Avec une variation nette de trésorerie de 10 198,9 milliards FCFA en 2025, soit plus du triple de 2024, la BCEAO a opéré un changement d’échelle dans sa politique monétaire. Cette injection massive de liquidités traduit une priorité donnée au soutien de l’activité économique et à la stabilité bancaire, dans un contexte régional marqué par des tensions géopolitiques et des besoins de financement élevés. Mais ce virage expansionniste pose des questions sur les équilibres futurs, notamment la maîtrise de l’inflation et la soutenabilité du régime de change.
Les états financiers 2025 de la BCEAO, publiés le 27 avril, révèlent une accélération sans précédent des flux de liquidités. Le flux net de trésorerie issu des opérations d’exploitation a bondi de 245,7 % pour atteindre 10 931,6 milliards FCFA, tandis que la variation nette de trésorerie a triplé, à 10 198,9 milliards FCFA. Ces chiffres dépassent largement les injections observées lors des crises précédentes et signalent une orientation monétaire délibérément expansionniste.
Deux moteurs expliquent cette expansion : la hausse des billets en circulation et la progression des dépôts bancaires. En augmentant ses passifs monétaires, la BCEAO inonde le système bancaire régional de liquidités, répondant ainsi à une demande croissante de financement des États et des entreprises. Les tensions sur les marchés de capitaux, liées à la dégradation des notations souveraines de plusieurs pays de l’UEMOA, ont également poussé l’institution à jouer un rôle accru de prêteur en dernier ressort.

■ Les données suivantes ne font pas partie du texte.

Lemma run_item_eq i x m :
  it_inst x = i → it_fate x = Kept → it_after x = [] → is_call i = false →
  run_item x m = (for_each (it_before x) (run_emit (i_id i)) ;; run_inst i) m.
Proof.
  intros <- Hf Ha Hn. assert (∀ m', run_kept (it_inst x) m' = run_inst (it_inst x) m') as Hk.
  { intros m'. unfold run_kept, is_call in *. by destruct (i_kind (it_inst x)). }
  unfold run_item. rewrite Hf, Ha. unfold mbind, M_bind.
  destruct (for_each _ _ m) as [[] m1| |]; [|done..]. rewrite Hk. by destruct (run_inst _ m1) as [[] ?| |].
Qed.
Lemma simple_no_call i :
  straight i ∨ branch i ∨ switch i ∨ ret i ∨ access i ∨ select i ∨ gep i ∨ bulk i → is_call i = false.
Proof.
  unfold straight, branch, switch, ret, access, select, gep, bulk, is_call. destruct (i_kind i); try done. naive_solver.
Qed.
Ltac simple_item :=
  first [done
        |match goal with H : i_kind ?i = _ |- is_call ?i = false => unfold is_call; by rewrite H end
        |apply simple_no_call; tauto].
(** The instruction itself, run after the code inserted before it. *)
Lemma define_agrees P t m m2 rs i s w f s' sh :
  own t → consistent t m rs → rs inp = Some m2 → same_values m m2 → defines i →
  tf_insts t !! i_id i = Some s → type_of (VInst (i_id i)) = TInt w → rt_free s' → still (mc_rt m) s' →
  (sh = mc_shadows m ∨ ∃ d l, s = SVal d ∧ sh = <[d := l]> (mc_shadows m)) →
  (∀ r, inst_val i m = Some r → f inp = r ∧ symb s' w (label_of (set_shadows sh (set_rt s' m)) s) r f) →
  (∀ j mj r, rs j = Some mj → choice i mj = choice i m → inst_val i mj = Some r → r = f j) →
  run_agrees P t (run_inst i (set_shadows sh (set_rt s' m))) (next i rs).
Proof.
  intros Ho Hc Hm2 Hm Hd Hid Hty Hf Hs Hsh Hval Hfj. pose proof Hs as (_ & _ & Hmem).
  rewrite (proj2 Hd), (inst_val_same i m) by by split_and!.
  pose proof (next_inp i rs m2 Hm2) as Hn. unfold plain in Hn. rewrite (proj2 Hd), (inst_val_same i m m2) in Hn by done.
  destruct (inst_val i m) as [r|] eqn:Hr; [|by right; right].
  destruct (Hval r eq_refl) as [Hfi Hsym]. split; [by apply (consistent_define t m m2 rs i s w r f s' sh)|].
  eexists. split; [exact Hn|]. destruct Hm as (H1 & H2 & H3).
  split_and!; [by simpl; rewrite H1|done|]. transitivity (mem_of m); [exact H3|]. by symmetry.
Qed.
Lemma next_none i m m2 rs :
  defines i → rs inp = Some m2 → same_values m m2 → inst_val i m = None → next i rs inp = None.
Proof.
  intros Hd Hm2 Hm Hr. rewrite (next_inp _ _ _ Hm2). unfold plain. by rewrite (proj2 Hd), (inst_val_same i m m2), Hr.
Qed.
Lemma operand_missing i m a b op size :
  straight i → union_of i = (a, b, op, size) →
  value_of m a = None ∨ opt_value m b = None → inst_val i m = None.
Proof.
  intros (_ & _ & _ & H) Hu Hn. unfold union_of in Hu. unfold inst_val.
  destruct (i_kind i); try done; simplify_eq; destruct Hn as [Hn|Hn]; simpl in Hn;
    rewrite ?Hn; try done; by destruct (value_of m a).
Qed.
Lemma union_op_free i a b op size :
  straight i → union_of i = (a, b, op, size) → 0 ≤ op < 2 ^ 16 ∧ op ≠ op_fmemcmp.
Proof.
  intros Hs. pose proof (straight_opcode i Hs) as Hop. destruct Hs as (_ & _ & _ & H).
  pose proof last_llvm_op_bound. pose proof llvm_op_bounds. unfold union_of.
  destruct (i_kind i); try done; intros [= _ _ <- _].
  - destruct H as (w & _ & Hb & _). destruct (binop_other _ Hb) as (? & ?). unfold bin_op.
    destruct (_ && _); op_lia.
  - destruct H as (w & w' & _ & _ & Hc). destruct (cast_tests _ _ _ Hc) as (? & ?). op_lia.
  - destruct H as (_ & _ & _ & Hp & _). unfold cmp_op. op_lia.
Qed.
Lemma straight_item t i x m m2 rs :
  straight i → item_ok native t i x → own t → consistent t m rs → rs inp = Some m2 → same_values m m2 →
  run_agrees False t (run_item x m) (next i rs).
Proof.
  intros Hs (Hi & Hf & Ha & Hx) Ho Hc Hrs Hm. rewrite (run_item_eq i) by simple_item.
  pose proof (straight_defines i Hs) as Hd. pose proof Hs as (_ & _ & Hty & _).
  assert (∃ w, i_ty i = TInt w) as [w Hw].
  { destruct Hs as (_ & _ & _ & H). destruct (i_kind i); try done; destruct_and?; naive_solver. }
  rewrite Hw in Hty. destruct (union_of i) as [[[a b] op] size] eqn:Hu.
  destruct (union_op_free _ _ _ _ _ Hs Hu) as [Hop Hmc].
  destruct Hx as (s1 & s2 & Hs1 & Hs2 & Hx).
  destruct (value_of m a) as [n1|] eqn:Hn1, (opt_value m b) as [n2|] eqn:Hn2.
  2-4: pose proof (operand_missing _ m _ _ _ _ Hs Hu ltac:(rewrite Hn1, Hn2; auto)) as Hnone;
    pose proof (next_none i m m2 rs Hd Hrs Hm Hnone) as Hnext;
    destruct Hx as [(_ & _ & _ & ->)|(d & _ & ->)]; cbn [for_each]; unfold mbind at 1, M_bind at 1;
    [cbn [mret M_ret]; rewrite (proj2 Hd), Hnone
    |unfold mbind at 1, M_bind at 1; rewrite union_emit_run, Hn1, ?Hn2]; by right; right.
  destruct (straight_sem _ _ _ Hc _ _ _ _ _ _ _ _ _ Hs Hu Hs1 Hs2 Hn1 Hn2)
    as (Hr1 & Hr2 & n & f & Hn & Hfi & Hfj & Hz & Hwp).
  unfold width_of in Hz, Hwp. rewrite Hw in Hz, Hwp. cbn [int_width] in Hz, Hwp.
  destruct Hx as [(-> & -> & Hid & ->)|(d & Hid & ->)]; cbn [for_each]; unfold mbind at 1, M_bind at 1.
  - cbn [mret M_ret]. replace m with (set_shadows (mc_shadows m) (set_rt (mc_rt m) m)) at 1 by by destruct m.
    eapply define_agrees; [done..|split; apply Hc|done|by left| |by intros j mj r Hj _; apply Hfj].
    intros r Hr. rewrite (Hn r Hr). split; [done|by apply Hz].
  - unfold mbind at 1, M_bind at 1. rewrite union_emit_run, Hn1, Hn2.
    replace (r_union _ _ _ _ _ _ (mc_rt m)) with
      (r_union (label_of m s1) (label_of m s2) op size n1 n2 (mc_rt m))
      by (f_equal; [by rewrite wrap_small|destruct b; [by rewrite wrap_small|done]]).
    pose proof (union_free (label_of m s1) (label_of m s2) op size n1 n2 Hop Hmc (mc_rt m)
                  (conj (cs_wf _ _ _ Hc) (cs_free _ _ _ Hc))) as Hfree.
    unfold wpd in Hwp. destruct (r_union _ _ _ _ _ _ (mc_rt m)) as [l s'|e s'|h s']; [|done|by right; left].
    destruct Hwp as (Hwf' & Hg & Hsym). cbn [mret M_ret].
    eapply define_agrees; [done..|by apply still_grew|right; by exists d, l| |by intros j mj r Hj _; apply Hfj].
    intros r Hr. rewrite (Hn r Hr). split; [done|]. simpl. by rewrite lookup_insert_eq.
Qed.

Ce virage s’inscrit dans un contexte géopolitique et économique tendu. Les répercussions de la guerre en Ukraine, la hausse des prix alimentaires et énergétiques, ainsi que les besoins de reconstruction post-pandémie ont creusé les déficits budgétaires des États membres. Parallèlement, la fragilité de certains établissements bancaires, exposés aux créances douteuses et aux risques de change, justifie l’intervention de la banque centrale pour éviter un assèchement du crédit.
Les implications pour la politique monétaire sont majeures. Une telle injection de liquidités tend à maintenir des taux d’intérêt bas, stimulant le crédit à court terme. Mais elle comporte un risque inflationniste, dans une zone où la hausse des prix dépasse déjà les 3 % dans plusieurs pays. Surtout, elle entre en tension avec la parité fixe du franc CFA vis-à-vis de l’euro : la BCEAO doit concilier sa politique expansionniste avec la nécessité de défendre la convertibilité, d’autant que la Banque centrale européenne maintient des taux élevés.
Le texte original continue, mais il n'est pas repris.